Ex-Wolverine Norfleet moves forward with Tuskegee
Dennis Norfleet endured a few days of homesickness, and he watched his former team play in a wildly hyped season opener, but the Detroit native is happy in a new place now, playing football and moving forward.
Norfleet, released from his Michigan scholarship by new coach Jim Harbaugh, is now a running back for the Tuskegee Golden Tigers in Alabama and earned Southern Intercollegiate Athletic Conference Newcomer of the Week honors for his performance in their season-opening 26-0 victory last week of Clark Atlanta last week.
The senior, who played for Detroit King, had 90 all-purpose yards in his first game for Tuskegee, including rushing, receiving and kick return yards. He had seven rushes — including the first carry of the game – for 27 yards, and he caught one pass for 46. Norfleet, who left Michigan as the record-holder for career kickoff return yards (2,203) returned one kickoff for 17 yards and had a 29-yard punt return called back.
“I haven’t touched a ball since when I got done with Michigan for spring ball — that was the last time I touched the field,” Norfleet said during a telephone interview Thursday with The Detroit News. “I felt comfortable. I’ve been doing this a long time, so I knew what I was doing. It was pretty big they came to me the first play, but I was ready. I played a lot of positions at Michigan, so I’m just playing football.”
Norfleet thought he would be play his final season for the Wolverines this fall.
In May, King coach Dale Harvell told The News that Norfleet had been kicked out of school. Harbaugh later told reporters he had conversations with Norfleet and “a plan was put in place.” He said it was his desire that Norfleet remain at Michigan and get his degree.
For his part, Norfleet said there are no hard feelings, although he’s disappointed and misses playing with his teammates.
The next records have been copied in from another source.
(** Deleting an image sends the DELETE alone and filters the list held. *)
Lemma image_delete_filters (w : World) (props : AppData) (id : string)
    (r : jsval) (imgs kept : list jsval) :
  answer (upcoming w) = Ok r ->
  items (imageManager w) = JArr imgs ->
  ImageManager.filter_out id imgs = Ok kept ->
  items (imageManager (snd (ImageManager.handleDelete props true id w))) = JArr kept
  /\ data (app (snd (ImageManager.handleDelete props true id w))) = with_images (JArr kept) props
  /\ sent (browser (snd (ImageManager.handleDelete props true id w)))
     = (sent (browser w)
        ++ [ imagesAPI.delete_request (API_BASE_URL (REACT_APP_API_URL (browser w)))
               (localStorage (browser w)) id ])%list.
Proof.
  intros Ho Hi Hf.
  unfold ImageManager.handleDelete. manager_steps.
  rewrite send_eq, upcoming_with_imageManager, Ho. simpl.
  rewrite Hi. unfold ImageManager.images_filter. rewrite Hf. simpl.
  repeat split; reflexivity.
Qed.

(** C1, at the input where the code departs from it.  The image manager
    holds [a] and [b] and the server, once [a] is deleted, lists [b] and
    [c]: [handleDelete] succeeds having sent the DELETE request only, the
    list answer is never asked for, and both the manager's list and the
    shared snapshot hold the filtered [b] instead of the server's list. *)
Theorem C1_image_delete_patches_the_cache :
  fst (ImageManager.handleDelete no_data true "a" images_before_delete) = Ok tt
  /\ sent (browser (snd (ImageManager.handleDelete no_data true "a" images_before_delete)))
     = [ imagesAPI.delete_request "http://localhost:5000/api" {["authToken" := "t1"]} "a" ]
  /\ net (browser (snd (ImageManager.handleDelete no_data true "a" images_before_delete)))
     = [ ok200 (enveloped [item "b"; item "c"]) ]
  /\ items (imageManager (snd (ImageManager.handleDelete no_data true "a" images_before_delete)))
     = JArr [item "b"]
  /\ images (data (app (snd (ImageManager.handleDelete no_data true "a" images_before_delete))))
     = JArr [item "b"].
Proof. repeat split; vm_compute; reflexivity. Qed.

(** ** The managers: two refreshes at once *)

Section TwoRefreshes.
Import ExperienceManager.

(** [fetchExperiences] is its two halves run one after the other. *)
Lemma fetchExperiences_two_halves (props : AppData) (w : World) :
  fetchExperiences props w
  = fetchExperiences_resumed props (fst (next_answer (fetchExperiences_called w)))
      (snd (next_answer (fetchExperiences_called w))).
Proof.
  unfold fetchExperiences, fetchExperiences_resumed, fetchExperiences_called, list_request.
  unfold experiencesAPI.getAll, send, fetch.
  cbv beta iota delta [mbind M_bind finally try_catch run modify setIsLoading].
  unfold next_answer, issue. simpl.
  destruct (net (browser w)) as [|o rest]; reflexivity.
Qed.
“To be honest, everything caught me off-guard,” Norfleet said. “It just happened. (Harbaugh and I) weren’t seeing eye to eye. Nothing real big. We had disagreements but nothing serious. He thought I was going to be ineligible, and I wasn’t. He is real big on academics. That’s one thing I can say about Jim Harbaugh — he’s going to make sure these players are going to class.”
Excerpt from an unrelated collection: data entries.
Lemma structure_factor_agrees_with_value_witness :
  kind (cfg (unwindowed StructureFactorConstraint)) ≠ PairDistributionConstraint ∧
  refit_due (adjustScaleFactorFrequency (self (unwindowed StructureFactorConstraint)))
    (generated (engine (unwindowed StructureFactorConstraint))) = false ∧
  NoDup (partial_keys "sf"
           (elementsPairs (cfg (unwindowed StructureFactorConstraint)))) ∧
  ∃ d total s' output,
    data (self (unwindowed StructureFactorConstraint)) = Some d ∧
    get_total d
      (div (of_Z (numberOfAtoms (engine (unwindowed StructureFactorConstraint))))
           (volume (engine (unwindowed StructureFactorConstraint))))
      (unwindowed StructureFactorConstraint) = (Return total, s') ∧
    _get_constraint_value (unwindowed StructureFactorConstraint) d = Return output ∧
    output !! "sf" = Some total.
Proof.
  assert (kind (cfg (unwindowed StructureFactorConstraint))
          ≠ PairDistributionConstraint) as Hk
    by (intros Heq; vm_compute in Heq; discriminate).
  assert (refit_due
            (adjustScaleFactorFrequency (self (unwindowed StructureFactorConstraint)))
            (generated (engine (unwindowed StructureFactorConstraint))) = false)
    as Hdue by (vm_compute; reflexivity).
  split; [exact Hk|]. split; [exact Hdue|]. split; [exact partial_keys_sf|].
  destruct (data (self (unwindowed StructureFactorConstraint))) as [d|] eqn:Hd;
    [|vm_compute in Hd; discriminate].
  destruct (get_total d
              (div (of_Z (numberOfAtoms (engine (unwindowed StructureFactorConstraint))))
                   (volume (engine (unwindowed StructureFactorConstraint))))
              (unwindowed StructureFactorConstraint)) as [[total|err] s'] eqn:Ht.
  - destruct (_get_constraint_value (unwindowed StructureFactorConstraint) d)
      as [output|err] eqn:Hv.
    + exists d, total, s', output. split; [reflexivity|]. split; [exact Ht|].
      split; [exact Hv|].
      exact (structure_factor_agrees_with_value
               (unwindowed StructureFactorConstraint) d total s' output Hk Hdue
               partial_keys_sf Ht Hv).
    + vm_compute in Hd. injection Hd as <-. vm_compute in Hv. discriminate.
  - vm_compute in Hd. injection Hd as <-. vm_compute in Ht. discriminate.
Defined.
End examples_agree.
Norfleet said Harbaugh never told him he wanted him on the team.
“I never got that at all,” Norfleet said. “The only thing I got was, come back a semester to get a degree. Not play football. He wanted me to use my scholarship. I still love Michigan, though, as a whole. Sometimes, you’ve got to move on.”
He did watch Michigan play its season opener at Utah last Thursday night.
“I enjoyed seeing my roommate (Willie Henry) play,” Norfleet said, adding he texted Henry after the game about missing a tackle. “I’m close to a lot of guys on that team.
“I still got love for Michigan, but my heart is at Tuskegee. I’m starting a new beginning, so I’m not looking back. They’re my brothers, and I’m looking for them to have a great season. It’s hard, but it’s life. At the end of the day I can continue to watch them on TV and call them and shoot them a text, but my mind is on Tuskegee.”
Norfleet arrived in Alabama in early August and said it took a few days to adjust. He missed his daughter Ana-yla’s second birthday in Detroit late last month and missed his family.
“I’m a long ways from my daughter,” said Norfleet, who said he could potentially graduate in December. “I enjoy being with her, and I spent a lot of time with her before I came down here.”
After five weeks, Norfleet has adjusted and said Tuskegee now feels like home. The Golden Tigers are preparing to play Albany State on Saturday.
“The first couple days I was homesick,” he said. “I kind of shied away from everybody for a few days. It was on me to make friends and move on from the past. I’ve been getting good vibes from everybody. It was easy (to build friendships). You work hard, and guys like you. I always work hard, and I’m starting to get close to guys.
“I’m fitting in pretty good. The guys are helping me pretty well with the plays. I ask questions, and they help, and they don’t make a big deal out of that. We’re all getting along. They keep me together.”
His new teammates have told him he talks funny, and Norfleet said they’re the ones with the strange accents. It’s all part of getting acclimated to a new environment and new teammates.
“They don’t use vowels down here,” Norfleet said, laughing.
Norfleet was always smiling when he was playing at Michigan, and he’s still smiling now at Tuskegee. He has moved on, and he’s content.
“God works in mysterious ways,” Norfleet said. “I’m playing good, I’m feeling good. Everything is going well. There’s nothing to be down about.”